Footballers Use Babies for 'Repair Kits'
The Sunday Times – Britain
Aug 27 2006
PREMIERSHIP footballers are storing stem cells from their newborn babies as a potential future treatment for their own career-threatening sports injuries. They are freezing the cells taken from the umbilical cord blood of their babies as a possible future cure for cartilage and ligament problems. Stem cells can be used to regenerate damaged organs and tissue because they are the earliest form of cells.
One Premier League footballer, playing in the northwest of England, said: “We decided to store our new baby’s stem cells for possible future therapeutic reasons, both for our children and possibly for myself.”
The player, who declined to be named, added: “As a footballer, if you’re prone to injury it can mean the end of your career, so having your stem cells — a repair kit if you like — on hand makes sense.”
He is one of five professional footballers who have frozen their children’s stem cells with Liverpool-based CryoGenesis International (CGI), one of about seven commercial stem cell “banks” in Britain.
In the past five years more than 11,000 British parents have paid up to £1,500 to store their babies’ stem cells in the banks in order to grow tissue, should their children become ill.
Paul Griffiths, managing director of CGI, predicts that stem cell technology will become sufficiently advanced for footballers and sportsmen to benefit.
“This has been carried out experimentally,” he said. “The stem cells are injected directly into the knee and because they have the same genetic code they start rebuilding.”
Smart Cells, based in central London, has frozen stem cells for three Premier League footballers in the past year. Shamshad Ahmed, its managing director, said: “Potentially, stem cells could grow into ligaments.”

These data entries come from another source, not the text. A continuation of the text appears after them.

Lemma cleanup_closes_everything_witness :
  exists sys',
    cleanup busy = (sys', inr ()) /\
    calls sys'
    = [DestroySocket 7%nat; DestroySocket 8%nat; ClosePage 0%nat;
       ClosePage 1%nat; CloseContext 1%nat; CloseServer].
Proof.
  edestruct (cleanup_closes_everything busy)
    as (sys' & Hrun & _ & _ & _ & Hcalls).
  - reflexivity.
  - exists sys'. split; [exact Hrun | exact Hcalls].
Defined.

End ServerWitnesses.

(** ** The WebSocket proxy *)

Module ProxyFacts.

Import Proxy.

Section Facts.

Context {Data : Type}.

Implicit Types (c : Connection Data) (events : list (Event Data)).

Lemma chrome_sends_app (l1 l2 : list (Action Data)) :
  chrome_sends (l1 ++ l2) = (chrome_sends l1 ++ chrome_sends l2)%list.
Proof.
  induction l1 as [| a l1 IH]; [reflexivity |].
  destruct a; cbn [app chrome_sends]; rewrite IH; reflexivity.
Qed.

Lemma chrome_sends_flush (queue : list Data) :
  chrome_sends ((fun msg => ChromeSend msg None) <$> queue)
  = (fun msg => (msg, None)) <$> queue.
Proof.
  induction queue as [| msg queue IH]; [reflexivity |].
  cbn [fmap list_fmap chrome_sends]. f_equal. exact IH.
Qed.

Lemma received_app events1 events2 :
  received (events1 ++ events2) = (received events1 ++ received events2)%list.
Proof.
  induction events1 as [| e events1 IH]; [reflexivity |].
  destruct e; cbn [app received]; rewrite ?IH; reflexivity.
Qed.

Lemma run_app events1 events2 c :
  run (events1 ++ events2) c
  = let '(c1, first) := run events1 c in
    let '(c2, others) := run events2 c1 in
    (c2, (first ++ others)%list).
Proof.
  revert c. induction events1 as [| e events1 IH]; intros c.
  - cbn [app run]. destruct (run events2 c). reflexivity.
  - cbn [app run]. destruct (on e c) as [c1 first]. rewrite IH.
    destruct (run events1 c1) as [c2 others].
    destruct (run events2 c2) as [c3 last].
    rewrite app_assoc. reflexivity.
Qed.

Lemma run_conserves events c :
  ((chrome_sends (run events c).2).*1 ++ messageQueue (run events c).1
   ≡ₚ messageQueue c ++ received events)%list.
Proof.
  revert c. induction events as [| e events IH]; intros c.
  - cbn. rewrite app_nil_r. reflexivity.
  - cbn [run]. destruct (on e c) as [c1 first] eqn:Hon.
    specialize (IH c1). destruct (run events c1) as [c2 others].
    cbn [fst snd] in *. rewrite chrome_sends_app, fmap_app, <- app_assoc, IH.
    clear IH. destruct e; cbn [on received] in *;
      try (injection Hon as <- <-; cbn; reflexivity).
    + injection Hon as <- <-. rewrite chrome_sends_flush.
      cbn [messageQueue]. rewrite <- list_fmap_compose.
      cbn. rewrite list_fmap_id. reflexivity.
    + unfold chrome_on_message in Hon. injection Hon as <- <-.
      case_bool_decide; reflexivity.
    + unfold client_on_message in Hon.
      destruct (chromeReady c && bool_decide (chromeState = OPEN));
        injection Hon as <- <-.
      * cbn. rewrite Permutation_middle. reflexivity.
      * cbn [messageQueue chrome_sends fmap list_fmap app].
        rewrite <- app_assoc. reflexivity.
Qed.

(** X29: the proxy loses no message of the client and sends none twice
    ([send] taken not to throw):
    after any events on the two sockets, whatever their ready states were,
    the messages sent to the browser together with those still queued are
    the messages that the client sent. *)
Theorem proxy_conserves events :
  ((chrome_sends (run events connect).2).*1 ++
   messageQueue (run events connect).1
   ≡ₚ received events)%list.
Proof. exact (run_conserves events connect). Qed.

Lemma run_before_open events c :
  Forall not_open events ->
  chromeReady c = false ->
  exists actions,
    run events c
    = (mkConnection (messageQueue c ++ received events) false, actions) /\
    chrome_sends actions = [].
Proof.
  revert c. induction events as [| e events IH]; intros c Hevents Hc.
  - exists []. cbn. rewrite app_nil_r. destruct c; cbn in *; subst; auto.
  - apply Forall_cons in Hevents as [He Hevents]. cbn [run].
    destruct e; try contradiction;
      cbn [on received chrome_on_message chrome_on_close chrome_on_error
           client_on_close client_on_error];
      try (destruct (IH c Hevents Hc) as (actions & -> & Hsends);
           eexists; split; [reflexivity |];
           rewrite chrome_sends_app, Hsends, app_nil_r;
           try case_bool_decide; reflexivity).
    unfold client_on_message. rewrite Hc. cbn [andb].
    destruct (IH (mkConnection (messageQueue c ++ [data]) false) Hevents
                eq_refl) as (actions & -> & Hsends).
    eexists. split; [| exact Hsends]. cbn [messageQueue app].
    rewrite <- app_assoc. reflexivity.
Qed.

Lemma run_after_open events :
  Forall finds_open events ->
  exists actions,
    run events (mkConnection [] true) = (mkConnection [] true, actions) /\
    chrome_sends actions = flagged events.
Proof.
  induction events as [| e events IH]; intros Hevents.
  - exists []. auto.
  - apply Forall_cons in Hevents as [He Hevents]. cbn [run].
    destruct (IH Hevents) as (actions & Hrun & Hsends).
    destruct e;
      cbn [on flagged finds_open chrome_on_open chrome_on_message
           chrome_on_close chrome_on_error client_on_close client_on_error
           messageQueue fmap list_fmap] in *;
      try (rewrite Hrun; eexists; split; [reflexivity |];
           rewrite chrome_sends_app, Hsends;
           try case_bool_decide; reflexivity).
    unfold client_on_message. cbn [chromeReady andb].
    rewrite bool_decide_eq_true_2 by exact He. rewrite Hrun.
    eexists. split; [reflexivity |]. cbn. rewrite Hsends. reflexivity.
Qed.

(** X30: nothing is sent to the browser before its socket opens.  When it
    opens, the messages that the client sent until then are sent in their
    order, without the [binary] option that later messages are sent with;
    and when every later message finds the socket open, all messages of the
    client reach the browser in the order they came in and the queue stays
    empty. *)
Theorem proxy_in_order (before after : list (Event Data)) :
  Forall not_open before ->
  Forall finds_open after ->
  chrome_sends (run before connect).2 = [] /\
  messageQueue (run (before ++ ChromeOpen :: after) connect).1 = [] /\
  chrome_sends (run (before ++ ChromeOpen :: after) connect).2
  = (((fun msg => (msg, None)) <$> received before) ++ flagged after)%list.
Proof.
  intros Hbefore Hafter.
  destruct (run_before_open before connect Hbefore eq_refl)
    as (first & Hfirst & Hnone).
  destruct (run_after_open after Hafter) as (others & Hothers & Hsends).
  rewrite run_app, Hfirst. cbn [snd run on chrome_on_open messageQueue app].
  rewrite Hothers. cbn [fst snd messageQueue].
  split; [exact Hnone |]. split; [reflexivity |].
  rewrite !chrome_sends_app, Hnone, chrome_sends_flush, Hsends.
  reflexivity.
Qed.

End Facts.

End ProxyFacts.

Module ProxyWitnesses.

Import Proxy ProxyFacts.

Lemma proxy_in_order_witness :
  chrome_sends
    (run [ClientMessage "a" false CONNECTING;
          ClientMessage "b" true CONNECTING;
          ChromeOpen;
          ClientMessage "c" false OPEN] connect).2
  = [("a", None); ("b", None); ("c", Some false)].
Proof.
  destruct (proxy_in_order
              [ClientMessage "a" false CONNECTING;
               ClientMessage "b" true CONNECTING]
              [ClientMessage "c" false OPEN]) as (_ & _ & Hsends).
  - repeat constructor.
  - repeat constructor.
  - exact Hsends.
Defined.

End ProxyWitnesses.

The storage of stem cells from a baby’s umbilical cord for use by a parent raises ethical questions about creating babies as “saviour offspring”. One professional footballer known to have stored stem cells for his children’s future use is Thierry Henry, the Arsenal and France striker. There is no indication that he intends them for his own use.
Thousands of successful umbilical cord blood stem cell transplants have already been carried out to treat children with severe blood conditions or immune disorders.
Professor Colin McGuckin and his team at Newcastle University have grown liver tissue from cord blood stem cells and scientists at Imperial College London have grown cartilage cells in the laboratory using embryonic stem cells.